Fixpoint encodeURIComponent (s : string) : string :=
  match s with
  | EmptyString => ""%string
  | String c rest =>
      (if unreserved c then String c "" else percent c) +:+ encodeURIComponent rest
  end.

(** The token an encoded character is read back as. *)
Definition token (c : ascii) : Token :=
  if unreserved c then Lit c else Esc (code c).

(** *** Strings *)

Fixpoint smap (f : ascii -> ascii) (s : string) : string :=
  match s with
  | EmptyString => ""%string
  | String c rest => String (f c) (smap f rest)
  end.

Fixpoint all (p : ascii -> bool) (s : string) : bool :=
  match s with
  | EmptyString => true
  | String c rest => p c && all p rest
  end.

Definition any (p : ascii -> bool) (s : string) : bool :=
  negb (all (fun c => negb (p c)) s).

Definition is_ascii (s : string) : Prop :=
  all (fun c => code c <? 128) s = true.

(** [s] without the characters that satisfy [p] *)
Fixpoint without (p : ascii -> bool) (s : string) : string :=
  match s with
  | EmptyString => ""%string
  | String c rest => if p c then without p rest else String c (without p rest)
  end.

Fixpoint drop_while (p : ascii -> bool) (s : string) : string :=
  match s with
  | EmptyString => ""%string
  | String c rest => if p c then drop_while p rest else s
  end.

Definition trim (p : ascii -> bool) (s : string) : string :=
  String.rev (drop_while p (String.rev (drop_while p s))).

(** The longest prefix free of [p], and what follows it. *)
Fixpoint break (p : ascii -> bool) (s : string) : string * string :=
  match s with
  | EmptyString => (""%string, ""%string)
  | String c rest =>
      if p c then (""%string, s)
      else let '(a, b) := break p rest in (String c a, b)
  end.

(** The pieces of [s] between the characters that satisfy [p]; never empty. *)
Fixpoint split (p : ascii -> bool) (s : string) : list string :=
  match s with
  | EmptyString => [""%string]
  | String c rest =>
      if p c then ""%string :: split p rest
      else match split p rest with
           | piece :: pieces => String c piece :: pieces
           | [] => [String c ""]
           end
  end.

(** Around the first occurrence of [c]. *)
Fixpoint lsplit (c : ascii) (s : string) : option (string * string) :=
  match s with
  | EmptyString => None
  | String d rest =>
      if Ascii.eqb d c then Some (""%string, rest)
      else (fun '(a, b) => (String d a, b)) <$> lsplit c rest
  end.

(** Around the last occurrence of [c]. *)
Fixpoint rsplit (c : ascii) (s : string) : option (string * string) :=
  match s with
  | EmptyString => None
  | String d rest =>
      match rsplit c rest with
      | Some (a, b) => Some (String d a, b)
      | None => if Ascii.eqb d c then Some (""%string, rest) else None
      end
  end.

Definition join (sep : string) (pieces : list string) : string :=
  match pieces with
  | [] => ""%string
  | piece :: pieces' => fold_left (fun acc x => acc +:+ sep +:+ x) pieces' piece
  end.

(** Value of a digit string in the given radix. *)
Definition number (radix : N) (s : string) : option N :=
  let digit c :=
    match hex_value c with
    | Some d => if d <? radix then Some d else None
    | None => None
    end in
  (fix go (acc : N) (s : string) : option N :=
     match s with
     | EmptyString => Some acc
     | String c rest =>
         match digit c with
         | Some d => go (radix * acc + d) rest
         | None => None
         end
     end) 0 s.

Definition decimal (n : N) : string := NilZero.string_of_uint (N.to_uint n).

(** *** Percent-encode sets of the URL Standard *)

Definition percent_encode (set : ascii -> bool) (s : string) : string :=
  (fix go (s : string) : string :=
     match s with
     | EmptyString => ""%string
     | String c rest => (if set c then percent c else String c "") +:+ go rest
     end) s.

Definition c0_control_set (c : ascii) : bool :=
  (code c <=? 0x1F) || (0x7E <? code c).

Definition fragment_set (c : ascii) : bool :=
  c0_control_set c || one_of (String "034" " <>`") c.

Definition query_set (c : ascii) : bool :=
  c0_control_set c || one_of (String "034" " #<>") c.

Definition special_query_set (c : ascii) : bool :=
  query_set c || one_of "'" c.

(** In a path, [^] is left as it is. *)
Definition path_set (c : ascii) : bool :=
  query_set c || one_of "?`{}" c.

Definition userinfo_set (c : ascii) : bool :=
  path_set c || one_of "/:;=@[\]^|" c.

(** *** Schemes *)

Definition default_port (scheme : string) : option N :=
  if String.eqb scheme "ftp" then Some 21
  else if String.eqb scheme "http" then Some 80
  else if String.eqb scheme "https" then Some 443
  else if String.eqb scheme "ws" then Some 80
  else if String.eqb scheme "wss" then Some 443
  else None.

Definition is_special (scheme : string) : bool :=
  String.eqb scheme "file" || bool_decide (is_Some (default_port scheme)).

(** *** Hosts *)

(** The percent-decoding applied to a domain: escapes that are not two
    hexadecimal digits stay as they are. *)
Fixpoint percent_decode (s : string) : string :=
  match s with
  | EmptyString => ""%string
  | String "%" (String h (String l rest) as tail) =>
      match hex_value h, hex_value l with
      | Some x, Some y => String (ascii_of_N (16 * x + y)) (percent_decode rest)
      | _, _ => String "%" (percent_decode tail)
      end
  | String c rest => String c (percent_decode rest)
  end.

Definition forbidden_host (c : ascii) : bool :=
  one_of (String "000" (String "009" (String "010" (String "013" " #/:<>?@[\]^|")))) c.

EXERCISE DETAILS
Tally the lines in the records that contain "token", then give only the tally.

TASK RESPONSE
2